BitMEX’s Arthur Hayes Speaks Up About the US-Japan Situation, Expects Surge in Risk Assets

UTC by Anisha Pandey · 3 min read
BitMEX’s Arthur Hayes Speaks Up About the US-Japan Situation, Expects Surge in Risk Assets
Photo: Depositphotos

Arthur Hayes said that Japanese banks engaged in USTs will start selling the bonds, resulting in “another pillar of the crypto bull market.”

Arthur Hayes, one of the co-founders of the BitMEX crypto derivatives exchange, has published a new article titled “Shikata Ga Nai”, focusing on the economic relations between the United States and Japan and the potential impact on the crypto sector and other risk assets.

Shikata Ga Nai by Arthur Hayes

In his article “Shikata Ga Nai”, which translates to “it cannot be helped”, Hayes described how “deadbeat Japanese banks have fallen victim to the monetary policies of Pax Americana”, According to him, Japanese banks engaged in a dollar-yen carry trade via the US Treasury (UST) in order to earn significant yields on their yen deposits, since the yield on all “safe” government and corporate bonds was almost zero.

However, Hayes said that due to the COVID pandemic, inflation rose, and as a result, the United States Federal Reserve had to increase interest rates at the fastest pace since the 1980s. The rising rates were devastating news for anyone who held USTs. Hayes added:

“From 2021 to 2023, the rising yields produced the worst bond round since the War of 1812. Shikata Ga Nai!”

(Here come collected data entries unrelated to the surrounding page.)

(* ===== verification/MutationReplay.v ===== *)
(** * A finished operation is not repeated

    As long as the result of an operation has not expired, a request under its
    identifier changes nothing: it is answered with that result, or rejected. *)

From S2P Require Import Prelude Paths Utils Sql StateModel OperationStore OperationRegistry PurgeStore RootedPaths PathPolicy.
From S2P Require Import Problem UploadProtocol FileRevision OperationResponse.
From S2P Require Import Kernel KernelLaws KernelSteps KernelMemory TrashPurge RootedParents TrashMoves PurgeWorker.
From S2P Require Import PurgeOwnership MutationWorld RootedMutations DeleteHandler BrowserApi MutationLaws MutationMemory.
From S2P Require Import MutationSafety DeleteContract BrowserContract.

Import RootedPaths OperationRegistry MutationWorld.

Module MutationReplay.
Import MutationSafety.

(** The store's clock and the commands of other requests are before [e]. *)
Record before `{Kernel} `{!ServerEnv} `{!MutationEnv} (e : Z) : Prop := {
  bf_dispatch w now : (dispatch w).1 = Executed now -> (now < e)%Z;
  bf_foreign t w : Forall (fun c => c.1 < e)%Z (op_foreign t w).1 }.

Section replay.
Context `{L : ChangeLaws}.
Implicit Types (s : Session) (w : OsWorld).
Context (w0 : OsWorld) (key : OperationKey) (op : bytes) (oc : OperationOutcome).

(** The result [oc] of [key] is in the table until [e]. *)
Definition finished (e : Z) (t : OperationStore.Table) : Prop :=
  exists r now stored, t !! key = Some (OperationStore.set_completed now e stored r) /\
    blob_length (OperationStore.fingerprint r) = 32%Z /\ outcome_validate stored = Ok tt /\ from_stored stored = Ok oc.

(** The answer repeats the result, or refuses. *)
Definition repeats (r : OpResponse) : Prop :=
  (exists r0, r = apply_operation_outcome hyphenated op oc true r0) \/
  or_operation_id r = Some (hyphenated op) /\ or_operation_state r = Some PRejected.

Lemma repeats_id r : repeats r -> or_operation_id r = Some (hyphenated op).
Proof. intros [(r0 & ->)|[]]; [|done]. unfold apply_operation_outcome. by destruct (o_error oc). Qed.

(** Nothing has changed, and nothing has been dispatched. *)
Definition calm_end s0 (r : result IoError unit) s w : Prop :=
  still w0 w /\ rq_progress s = rq_progress s0 /\ (r = Ok tt -> repeats (rq_response s)).

Definition quits (m : Sys Session unit) s w : Prop := wpx (fun _ w => still w0 w) m (calm_end s) s w.

Lemma quits_reject status code text advice s w :
  still w0 w -> quits (apply_rejection op status code text advice) s w.
Proof. intros Hw. split_and!; [done..|]. intros _. by right. Qed.

Lemma quits_begin e owner fp (f : bool -> Sys Session unit) s w :
  key = operation_key owner op -> before e -> finished e (rq_operations s) -> still w0 w -> f false = mret tt ->
  quits (begun ← begin_tracked owner op fp; started ← answer_begin op begun; f started) s w.
Proof.
  intros Hkey [Hb Hbf] (r & now0 & stored & Hr & Hlen & Hv & Hst) Hw Hf. unfold begin_tracked.
  apply wpx_bind, wpx_bind, wpx_ask. intros lease w1 E1. cbn [next_post].
  assert (still w0 w1) as Hw1 by (etrans; [done|exact (still_call _ _ _ _ still_new_v4 E1)]).
  assert (forall b t w', still w1 w' -> b = BUnavailable \/ b = BConflict \/ b = BReplay oc ->
    wpx (fun _ w => still w0 w) (answer_begin op b ≫= f) (calm_end s) (with_operations t s) w') as Hans.
  { intros b t w' Hw' Hcase. apply wpx_bind. assert (still w0 w') as Hw2 by by etrans.
    destruct Hcase as [-> |[-> | ->]]; unfold answer_begin; apply wpx_bind, wpx_modify, wpx_ret; cbn [next_post];
      rewrite Hf; apply wpx_ret; (split_and!; [done..|]); intros _; [by right|by right|left; by eexists]. }
  assert (forall t w' e', still w1 w' -> calm_end s (Err e') (with_operations t s) w') as Herr
    by (intros t w' e' Hw'; split_and!; [by etrans|done|done]).
  apply wpx_bind, wpx_op_command.
  - intros t w' Hw'. by etrans.
  - intros t w' [|e'] Hw'; cbn [next_post]; apply wpx_of_io; [by apply Hans; auto|by apply Herr].
  - intros t now w' -> Hw' [w2 Hnow%Hb]. cbn [next_post]. apply wpx_of_io.
    set (t1 := (OperationStore.run _ _ _).1).
    assert (t1 !! key = Some (OperationStore.set_completed now0 e stored r)) as Hr1.
    { eapply OperationStore.run_completed; [exact Hr|done|done|apply Hbf]. }
    rewrite <- Hkey, (proj1 (OperationStore.completed_replies store_limits t1 key now now0 e stored r fp lease Hr1 Hnow Hv Hlen)).
    case_bool_decide; unfold begin; rewrite ?Hst; cbn [mbind result_bind next_post]; apply Hans; auto.
Qed.

(** Serving such a request. *)
Lemma quits_serve handler s w :
  quits handler s w -> rq_progress s = Preflight ->
  wpx (fun _ w' => still w0 w') (serve op handler)
    (fun r s' w' => r = Ok tt /\ still w0 w' /\ repeats (rq_response s')) s w.
Proof.
  intros Hh Hp. unfold serve, owning. apply wpx_bind, wpx_attempt, wpx_bind, wpx_attempt.
  eapply wpx_mono; [exact Hh| |done]. clear w Hh. intros r s1 w (Hw & Hprog & Hr). cbn [next_post].
  apply wpx_bind, wpx_drop_operation. intros t w1 Hw1 _. cbn [next_post].
  apply wpx_bind, wpx_release. intros b w2 Hw2. cbn [next_post]. apply wpx_of_io. cbn [next_post].
  assert (still w0 w2) as Hw02 by (etrans; [done|by etrans]).
  apply wpx_bind, wpx_gets. cbn [next_post]. destruct r as [[]|e]; apply wpx_modify; (split_and!; [done..|]).
  - cbn. unfold complete_headers. rewrite (repeats_id _ (Hr eq_refl)). by apply Hr.
  - cbn. unfold apply_operation_error, outcome_can_be_unknown. rewrite Hprog, Hp. cbn. by right.
Qed.
End replay.

(** The two kinds of tracked requests. *)
Inductive TrackedRequest : Type :=
| DeleteOf (route : bytes) (headers : UploadProtocol.HeaderMap)
| BrowserCall (endpoint : bytes) (headers : UploadProtocol.HeaderMap).

Section theorem.
Context `{L : ChangeLaws} `{!BrowserCodec}.

Definition request_headers (q : TrackedRequest) : UploadProtocol.HeaderMap :=
  match q with DeleteOf _ h | BrowserCall _ h => h end.
Definition handle (owner : bytes) (q : TrackedRequest) : Sys Session unit :=
  match q with
  | DeleteOf route headers => delete_request owner route headers
  | BrowserCall endpoint headers => handle_browser_api endpoint owner headers
  end.
(** Other endpoints are not tracked. *)
Definition tracked (q : TrackedRequest) : bool :=
  match q with DeleteOf _ _ => true | BrowserCall endpoint _ => is_tracked_browser_mutation endpoint end.

(** C5. A finished operation is not repeated: while the result of an operation is
    recorded and has not expired, every delete, move, rename or mkdir request under the
    same identifier, whatever it asks for and whatever the environment does, changes
    nothing in the file system, and unless the process dies is answered with exactly the
    recorded result, marked as a replay, or rejected. *)
Theorem finished_operation_not_repeated owner op oc e q s w :
  before e -> finished (operation_key owner op) oc e (rq_operations s) -> rq_progress s = Preflight ->
  tracked q = true -> parse_operation_id parse_uuid hyphenated (request_headers q) = Ok (Some op) ->
  let '(o, s', w') := serve op (handle owner q) s w in
  still w w' /\
  match o with
  | Val _ => repeats op oc (rq_response s')
  | Crashed => True
  | Fail _ | Panicked | OutOfFuel => False
  end.
Proof.
  intros Hb Hf Hp Htr Hid.
  assert (quits w op oc (handle owner q) s w) as Hq.
  { destruct q as [route headers|endpoint headers]; cbn in *.
    - unfold delete_request, begin_delete. rewrite Hid. cbv beta zeta iota. destruct (reserved_target route); [by apply quits_reject|].
      destruct (PathPolicy.is_managed_root _ _); [by apply quits_reject|].
      destruct (parse_delete_condition headers); [by apply quits_reject..|].
      by eapply (quits_begin w (operation_key owner op) op oc e owner _
        (fun started => if negb started then mret tt else _ : Sys Session unit)).
    - unfold handle_browser_api. rewrite Htr, Hid. cbn [negb]. destruct (negb _); [by apply quits_reject|].
      apply wpx_bind, wpx_ask. intros b w1 E1. pose proof (still_call _ _ _ _ (still_body _) E1) as Hw1. cbn [next_post].
      destruct b as [text|[]]; [|by apply quits_reject..].
      by eapply (quits_begin w (operation_key owner op) op oc e owner _
        (fun started : bool => if started then _ else mret tt : Sys Session unit)). }
  pose proof (quits_serve w op oc _ s w Hq Hp) as Hs. unfold wpx in Hs.
  by destruct (serve _ _ s w) as [[[a|err| | |] s'] w']; destruct_and? Hs.
Qed.
End theorem.

(** ** A repeated request

    Alice sends the request that moved [/srv/keep] again. *)

Import KernelMemory PurgeOwnership MutationMemory DeleteContract BrowserContract.

Definition after0 : outcome unit * Session * @OsWorld memory_kernel :=
  serve op0 (handle_browser_api MOVE_API_PATH alice move_headers) session0 before0.
Definition again0 : Session :=
  {| rq_purges := rq_purges after0.1.2; rq_operations := rq_operations after0.1.2; rq_response := default_response;
     rq_progress := Preflight; rq_operation := None; rq_leased := false |}.

Lemma finished_operation_not_repeated_witness :
  let run := serve op0 (handle alice (BrowserCall MOVE_API_PATH move_headers)) again0 after0.2 in
  glance run = (Val tt, Some PSucceeded, true, 204%Z, 1) /\
  let '(o, s', w') := run in
  still after0.2 w' /\
  match o with
  | Val _ => repeats op0 (success 204) (rq_response s')
  | Crashed => True
  | Fail _ | Panicked | OutOfFuel => False
  end.
Proof.
  split; [by vm_compute|].
  apply (finished_operation_not_repeated (L := memory_change_laws) alice op0 (success 204) 2000
           (BrowserCall MOVE_API_PATH move_headers) again0 after0.2).
  - split; [intros w now [= <-]; lia|by constructor].
  - exists (default (OperationStore.reserved 0 [] []) (rq_operations again0 !! operation_key alice op0)),
      1000%Z, (Build_StoredOutcome 204 TSucceeded None).
    by vm_compute.
  - done.
  - done.
  - by vm_compute.
Defined.
End MutationReplay.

While the US bailed out leading American banking institutions with huge holes in their balance sheets, the Japanese banks that held UST were at risk. As a result, Hayes noted that Norinchukin (Nochu), the 5th largest Japanese bank by deposits, “will dump $63 billion worth of foreign bonds, the majority of which are USTs.”

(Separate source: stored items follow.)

(* ===== verification/MaintenanceSafety.v ===== *)
(** * Maintenance removes only what is stale

    Whatever uploads, deletions and other programs do meanwhile, and wherever the process
    dies: a maintenance slice removes directories of stages that are empty, stages that a
    session which has expired recorded as its own, and old stages and readiness probes
    that no upload has registered.  No claim outlives the slice. *)

From S2P Require Import Prelude Paths PathKeys Utils Sql StateModel UploadStore PurgeStore RootedPaths PathPolicy StateScan FileRevision.
From S2P Require Import Kernel KernelLaws KernelMotion KernelSteps TrashPurge TrashSafety RootedParents TrashMoves TrashCapture.
From S2P Require Import PurgeWorker PurgeOwnership MutationWorld RootedMutations MutationLaws KernelMemory MutationMemory.
From S2P Require Import DirectoryVisits Maintenance.

Import RootedPaths PathPolicy TrashSafety TrashCapture.

Create HintDb mild.

Module MaintenanceSafety.

(** ** What is known of the environment *)

Class MaintenanceLaws `{L : ChangeLaws} `{!StageEnv} `{!MaintenanceEnv} : Prop := {
  still_now : op_in still instant_now;
  still_cancelled : op_in still is_cancelled;
  still_reserve : op_in still try_reserve;
  still_open_directory d n : op_in still (openat2_directory d n);
  still_open_stages d n : op_in still (openat_directory d n);
  still_dir_new f : op_in still (dir_new f);
  still_dir_read d : op_in still (dir_read d);
  still_dir_seek d n : op_in still (dir_seek d n);
  still_system_now : op_in still system_now;
  still_upload_foreign t : op_in still (upload_foreign t);
  still_active l : op_in still (active_foreign l);
  still_schedule e : op_in still (try_schedule e);
  still_sleep n : op_in still (sleep n);
  (* what a path was found to lead to *)
  law_opened_path p w f : (openat2_path false p w).1 = Some (Ok f) ->
    opened_at (openat2_path false p w).2 p (fd_ino f);
  (* uploads leave the markers of maintenance alone *)
  law_markers l w k : maintenance_marker k ∈ (active_foreign l w).1 <-> maintenance_marker k ∈ l }.
#[export] Hint Resolve still_now still_cancelled still_reserve still_open_directory still_open_stages still_dir_new
  still_dir_read still_dir_seek still_system_now still_upload_foreign still_active still_schedule still_sleep : keeps.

According to Hayes, every Japanese bank that engages in a similar trade involving USTs will start selling their bonds. As per the International Monetary Fund, these banks held around $850 billion in foreign bonds going into 2022.

The BitMEX executive said that Japanese banks are selling these holdings because, prior to 2023, the differential between the USD and yen was negligible, but now “the cost of hedging the dollar exposure embedded in a UST outweighed the higher yield offered.”

“Nochu is getting spit-roasted harder than an FTX/Alameda polycule participant. On a mark-to-market basis, the USTs bought most likely in 2020–2021 are down 20%–30%. In addition, the FX hedge cost has gone from negligible to over 5%,” wrote Hayes.

Effect on Risk Assets

To sum up the article, Hayes believes that the Japanese banks selling USTs “will force the Federal Reserve to turn on the printing press, which will drive growth in risk assets.” He compared the situation to September to October 2023, where the UST yield curve steepened, causing 10-year and 30-year USTs to trade at yields above 5% while the S&P 500 dropped a whopping 20%. However, at the same time, Bitcoin and other cryptocurrencies rallied starting in November 2023, and the rally continued until March because of the approval of spot Bitcoin exchange-traded funds (ETFs) by the Securities and Exchange Commission (SEC).

“Just as many began to wonder where the next jolt of dollar liquidity would come from, the Japanese banking system dropped Origami cranes composed of crisply folded dolla bills upon the laps of crypto investors. This is just another pillar of the crypto bull market,” Hayes added.

Additionally, Hayes also recently predicted that Aptos (APT) will flip Solana (SOL) in the near future as the number 2 L1 chain after Ethereum (ETH). Hayes is a strong critic of the Federal Reserve and the traditional finance system and has often published articles speaking about the malpractices and manipulations organized by the central banks.